If, on the other hand, you compare installing Solaris with JumpStart on 100 machines to installing Red Hat Linux 6.1 with Kickstart on 100 (similar) machines, I think you will get a better picture of what things are like. I don't doubt that JumpStart would still win, but the comparison would be fair.
How can you change the bios settings on an x86 server when you're connected to a console server on the serial port?
You need special hardware to do that on x86. No different from Sun, really, it is just that all Suns include said hardware out of the box.
dragonhawk@iname.microsoft.com
I do not like Microsoft. Remove them from my email address.
I administrate high-end production Sun servers for a living. While I like Linux, I can safely say that it has a very long ways to go to catch up to the high-end features of Solaris. Heck, I'd be surprised to see Linux support Dynamic Reconfiguration. (Dynamic reconfiguration is the magical ability to add hardware to a system while it is running, or remove it, or make changes. Like replacing memory that has ECC errors, or adding CPUs and such.)
That's just a sample, though. Solaris is very robust and feature filled. And the support behind it is excellent. The only thing that really stands out as not-so-hot are the prices.
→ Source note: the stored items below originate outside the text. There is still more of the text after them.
(** C9.  The frame the forest is fitted on and scores has exactly the four
    base columns of the window; two windows that agree on these columns get
    the same outcome, whatever else their readings hold.  Every result is
    computed from the score that the forest of the session gives to the
    four base values of the latest reading (its [is_anomaly] compares this
    score with the threshold, its [anomaly_score] is the sigmoid of it) and
    has one flag for each of the four names.  A refit fits the forest on
    the rows of four base values, takes the threshold from the scores of
    these same rows, and returns such a result; a call that finds a fitted
    forest and a threshold returns such a result with them. *)
Theorem outlier_model_sees_base_features (data data' : list Main.reading)
    (retrain : bool) (s : Main.session_state) :
  map feature_values data = map feature_values data' ->
  let base (x : Main.reading) :=
    [Main.temperature_C x; Main.humidity_pct x; Main.ammonia_ppm x; Main.ph x] in
  Main.DataFrame_select data Main.feature_columns =
    Ok {| Main.header := ["temperature_C"; "humidity_%"; "ammonia_ppm"; "ph"];
          Main.body :=
            map (fun x => [Main.temperature_C x; Main.humidity_pct x; Main.ammonia_ppm x;
                           Main.ph x]) data |} /\
  Main.detect_anomalies data retrain s = Main.detect_anomalies data' retrain s /\
  (forall r s',
     Main.detect_anomalies data retrain s = (Ok (Some r), s') ->
     map fst (Main.features r) = ["temperature_C"; "humidity_%"; "ammonia_ppm"; "ph"]) /\
  ((10 <= length data)%nat ->
   retrain = true \/ Main.anomaly_detector s = None ->
   Main.anomaly_detector (snd (Main.detect_anomalies data retrain s)) =
     Some (fitted_on (map feature_values data))) /\
  (forall r s',
     Main.detect_anomalies data retrain s = (Ok (Some r), s') ->
     exists d m threshold latest,
       Main.anomaly_detector s' = Some d /\
       Main.estimators_ d = Some m /\
       Main.anomaly_threshold s' = Some threshold /\
       last data = Some latest /\
       Main.is_anomaly r = PrimFloat.ltb (Main.score_sample m (base latest)) threshold /\
       Main.anomaly_score r =
         PrimFloat.div 1%float
           (PrimFloat.add 1%float
              (Main.np_exp (PrimFloat.opp (Main.score_sample m (base latest)))))) /\
  ((10 <= length data)%nat ->
   retrain = true \/ Main.anomaly_detector s = None ->
   let m := Main.IsolationForest_fit 0.1%float 100 (map base data) in
   let threshold := Main.np_percentile (map (Main.score_sample m) (map base data)) 10%float in
   exists r s' latest,
     Main.detect_anomalies data retrain s = (Ok (Some r), s') /\
     last data = Some latest /\
     Main.anomaly_detector s' =
       Some {| Main.contamination := 0.1%float; Main.n_estimators := 100;
               Main.estimators_ := Some m |} /\
     Main.anomaly_threshold s' = Some threshold /\
     Main.is_anomaly r = PrimFloat.ltb (Main.score_sample m (base latest)) threshold /\
     Main.anomaly_score r =
       PrimFloat.div 1%float
         (PrimFloat.add 1%float
            (Main.np_exp (PrimFloat.opp (Main.score_sample m (base latest)))))) /\
  ((10 <= length data)%nat ->
   retrain = false ->
   forall d m threshold,
     Main.anomaly_detector s = Some d ->
     Main.estimators_ d = Some m ->
     Main.anomaly_threshold s = Some threshold ->
     exists r latest,
       Main.detect_anomalies data retrain s = (Ok (Some r), s) /\
       last data = Some latest /\
       Main.is_anomaly r = PrimFloat.ltb (Main.score_sample m (base latest)) threshold /\
       Main.anomaly_score r =
         PrimFloat.div 1%float
           (PrimFloat.add 1%float
              (Main.np_exp (PrimFloat.opp (Main.score_sample m (base latest)))))).
Proof.
  intros Hsame base. split; [apply DataFrame_select_features|].
  split; [|split; [|split; [|split; [|split]]]].
  - assert (Hlen : length data = length data').
    { rewrite <- (length_map feature_values data), Hsame. apply length_map. }
    unfold Main.detect_anomalies. rewrite Hlen.
    destruct (length data' <? 10)%nat; [reflexivity|].
    rewrite !DataFrame_select_features, Hsame. reflexivity.
  - intros r s' Hrun.
    pose proof (detect_anomalies_some_long _ _ _ _ _ Hrun) as Hlen.
    destruct (window_has_last data Hlen) as [latest Hlast].
    destruct (last_snoc_inv data latest Hlast) as [init ->].
    destruct (detect_anomalies_result init latest retrain s s' r Hrun)
      as (d & m & threshold & _ & _ & _ & ->).
    reflexivity.
  - intros Hlen Hre.
    destruct (window_has_last data Hlen) as [latest Hlast].
    destruct (last_snoc_inv data latest Hlast) as [init ->].
    rewrite detect_anomalies_refit by assumption. reflexivity.
  - intros r s' Hrun.
    pose proof (detect_anomalies_some_long _ _ _ _ _ Hrun) as Hlen.
    destruct (window_has_last data Hlen) as [latest Hlast].
    destruct (last_snoc_inv data latest Hlast) as [init ->].
    destruct (detect_anomalies_result init latest retrain s s' r Hrun)
      as (d & m & threshold & Hd & Hm & Ht & ->).
    exists d, m, threshold, latest. repeat split; assumption || reflexivity.
  - intros Hlen Hre m threshold.
    destruct (window_has_last data Hlen) as [latest Hlast].
    destruct (last_snoc_inv data latest Hlast) as [init ->].
    eexists _, _, latest.
    split; [apply detect_anomalies_refit; assumption|].
    repeat split; try reflexivity. exact Hlast.
  - intros Hlen -> d m threshold Hd Hm Ht.
    destruct (window_has_last data Hlen) as [latest Hlast].
    destruct (last_snoc_inv data latest Hlast) as [init ->].
    rewrite (detect_anomalies_reuse init latest s d Hlen Hd), Hm, Ht.
    eexists _, latest. split; [reflexivity|].
    repeat split; try reflexivity. exact Hlast.
Qed.
Lemma device_write_buf_read size a b id l i :
  buffers a id = Some l -> Z.of_nat (length l) = size -> batch_ok size b ->
  0 <= i < b_noOfSamples b ->
  buf_read (device_write b a) id (b_startIndex b + i) = Normal (batch_vals b i id).
Proof.
  intros Hb Hl (Hs & Hn & Hfit & Hdata) Hi.
  assert (Hlen : (Z.to_nat i < length (b_data b id))%nat) by (rewrite Hdata; lia).
  destruct (lookup_lt_is_Some_2 _ _ Hlen) as [v Hv].
  apply (buf_read_some _ _ (list_write l (Z.to_nat (b_startIndex b)) (b_data b id))); [| lia |].
  - unfold device_write. simpl. by rewrite Hb.
  - replace (Z.to_nat (b_startIndex b + i)) with (Z.to_nat (b_startIndex b) + Z.to_nat i)%nat by lia.
    rewrite list_write_lookup by (rewrite Hdata; lia).
    unfold batch_vals. by rewrite Hv.
Qed.

Lemma device_write_reads size a b i :
  batch_ok size b -> buffers_ready size a -> 0 <= i < b_noOfSamples b ->
  reads_ok (device_write b a) (b_startIndex b + i) (batch_vals b i).
Proof.
  intros Hok [Han Hdg] Hi. split.
  - intros ch id Hin Hen. destruct (Han ch id Hin Hen) as (l & Hb & Hl).
    by apply (device_write_buf_read size a b id l).
  - intros Hd. split;
    [destruct (Hdg Hd BufDig0 (or_introl eq_refl)) as (l & Hb & Hl)
    |destruct (Hdg Hd BufDig1 (or_intror eq_refl)) as (l & Hb & Hl)];
    by apply (device_write_buf_read size a b _ l).
Qed.

(** The rows a batch produces, in order. *)
Definition batch_rows (a : DataAcquisition) (drv : Driver) (b : batch) : list row :=
  map (fun i => spec_row a drv (nextSample a + i) (batch_vals b i)) (py_range (b_noOfSamples b)).
(* ===== verification/Session.v ===== *)
(** * The acquisition session (start_recording, stop_recording, the threads)

    [open_unit] is the psOpenUnit call of start_recording with its
    power-source recovery; [start_recording] the method, whose streaming
    loop is given fuel; [stop_recording] the method; [module_start_recording]
    the module function with its defaults (10000-sample buffers,
    999999999 buffers) and its RuntimeError when no driver is set;
    [acquisition_thread_run] the run() of gui.AcquisitionThread (the
    thread the window starts): [thread_setup] connects
    first_sample_recorded and applies the range names, then it starts
    recording.

    The two threads of the program (the Qt window and the acquisition
    thread) share the singleton.  [sys_step] interleaves one iteration of
    the streaming loop with the window's stop_recording at any point; the
    theorems about it are proved by induction on the steps. *)

From stdpp Require Import base list gmap strings.
From Stdlib Require Import ZArith QArith Lia.
From S2P Require Import Prelude Driver Calibration Sink AcqState RangeConfig Streaming.

Open Scope Z_scope.
Open Scope py_scope.

(** PICO_POWER_SUPPLY_NOT_CONNECTED and PICO_POWER_SUPPLY_UNDERVOLTAGE *)
Definition power_statuses : list Z := [286; 282].

(** psOpenUnit and its except branch. *)
Definition open_unit (d : Device) : PyM World unit :=
  st <- dev d OpenUnit ;;
  if decide (st = PICO_OK) then py_ret tt
  else if decide (st ∈ power_statuses) then
    st2 <- dev d (ChangePowerSource st) ;;
    assert_pico_ok st2
  else py_raise (PicoSDKError st).

(** PS3000ADriver.open_unit(chandle) and PS4000ADriver.open_unit(chandle):
    one ps3000aOpenUnit / ps4000aOpenUnit call whose status is returned
    unchecked.  Nothing calls these methods: start_recording calls
    psOpenUnit directly and checks its status ([open_unit]). *)
Definition ps3000a_open_unit (d : Device) : PyM World Z := dev d OpenUnit.

Definition ps4000a_open_unit (d : Device) : PyM World Z := dev d OpenUnit.

(** self._has_digital_channels() when self.driver may be None (hasattr on
    None is False). *)
Definition has_digital (drv : option Driver) : bool :=
  match drv with Some d => _has_digital_channels d | None => false end.

(** The digital channels start_recording keeps: the request if it is not
    empty and the driver has digital ports, else none. *)
Definition kept_digital (drv : option Driver) (digital_channels : option (list Z)) : list Z :=
  let requested := default [] digital_channels in
  if bool_decide (requested <> []) && has_digital drv then requested else [].

(** The resets at the top of start_recording.  The attributes set to None
    there (bufferCompleteA..D, bufferDigital0/1) are not the buffers the
    callback reads (bufferAMax.., bufferDigitalMax0/1), which keep their
    previous value. *)
Definition start_resets (sizeOfOneBuffer numBuffersToCapture : Z) (a : DataAcquisition)
    : DataAcquisition :=
  set_wasCalledBack false (set_autoStopOuter false (set_nextSample 0
    (set_totalSamples (sizeOfOneBuffer * numBuffersToCapture) a))).

(** DataAcquisition.start_recording(sizeOfOneBuffer, numBuffersToCapture,
    filename, time_unit, sample_interval, channels, digital_channels),
    the loop of run_streaming given [fuel] iterations. *)
Definition start_recording (d : Device) (sizeOfOneBuffer numBuffersToCapture : Z)
    (time_unit : string) (sample_interval : Q) (channels : gmap string bool)
    (digital_channels : option (list Z)) (fuel : nat) : PyM World unit :=
  acq_modify (set_is_recording true) ;;
  acq_modify (fun a => set_channels channels (set_sample_interval sample_interval
                         (set_time_unit time_unit a))) ;;
  a <- acq_get ;;
  acq_modify (set_digital_channels (kept_digital (driver a) digital_channels)) ;;
  acq_modify (start_resets sizeOfOneBuffer numBuffersToCapture) ;;
  a <- acq_get ;;
  acq_modify (set_csvfile (Some csv_open)) ;;
  acq_modify (set_csvwriter true) ;;
  csv_write_row (make_header time_unit channels (AcqState.digital_channels a)) ;;
  open_unit d ;;
  setup_channels d ;;
  setup_buffers d sizeOfOneBuffer ;;
  st <- dev d MaximumValue ;;
  acq_modify (set_maxADC (dev_maxADC d)) ;;
  assert_pico_ok st ;;
  run_streaming d sizeOfOneBuffer fuel.

(** The finally block of stop_recording: the file is closed and the
    object drops it (csvfile and csvwriter become None). *)
Definition stop_finally : PyM World unit :=
  acq_modify (set_is_recording false) ;;
  a <- acq_get ;;
  match csvfile a with
  | Some f => acq_modify (fun a => set_csvwriter false (set_csvfile None a))
  | None => py_ret tt
  end.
WHEW! They are HIGH when you get to the big servers (E3000-Starfire).
Running a Starfire on Linux? Forget it. Might as well throw away a half a million dollars in additional hardware features.
Linux as a desktop on Sparc hardware? Yeah. The kernel for Solaris 7 and below is really geared more towards high-end hardware. Linux is lean and mean and up for the task here. Not a lot of complex stuff to deal with.
Would I install Linux on my Sparc desktop? Not a chance. I've got a dual-processor ultra-60 with a Creator3D graphics card, SCSI drives, solid-state drive, and the high-end wide-screen monitor which is driven at 1920x1200 resolution. A power-user configuration. Needless to say, Linux doesn't have the drivers for it. And there isn't a chance in hell I'm going to give up my screen's real estate to run Linux. [As to an earlier comment, YES, I once wondered if it was what was making my eyes BLEED. No, it wasn't.]
Sun has some awesome hardware, and having gone through a non-disclosure presentation of future Sun hardware down the road, I can say that they've got one hell of a roadmap. It is a shame that SPARC Linux just can't hold a candle to the support of Solaris. Heck, if SPARC Linux was on the ball, they could even provide features that Sun has held back on (like multiple domains inside an E4500).
This move was done to done to satisfy their ISP customers. The kind that run the low-end sparcs in banks as web servers (or even those cool 1 RU jobs that they started selling earlier this year). It isn't for the mainstream datacenter customer. Justifying Linux vs. Solaris for any project would be suicide in a large production environment. Linux just isn't there... YET.
Is anyone pushing Linux on the high end -- datacenter features?
The problem with the TurobSparc goes beyond the bootloader. The mmu is slightly different to all other 32bit SPARC processors, and none of the SparcLinux developers have acces to one.
If Sun or anyone else could donate a SS5 170Mhz - or if RedHat could buy David Miller one - then there might be some movement on theis issue. I for one would like to upgrade my SS5 110Mhz to a TurboSparc chip, but I haven't even looked into the possibility of doing this thanks to the inability to use Linux on it.
I do recall that NetBSD runs on the Turbo, so perhaps you want to look into installing it, and then adding RPM to give it that RedHat feel.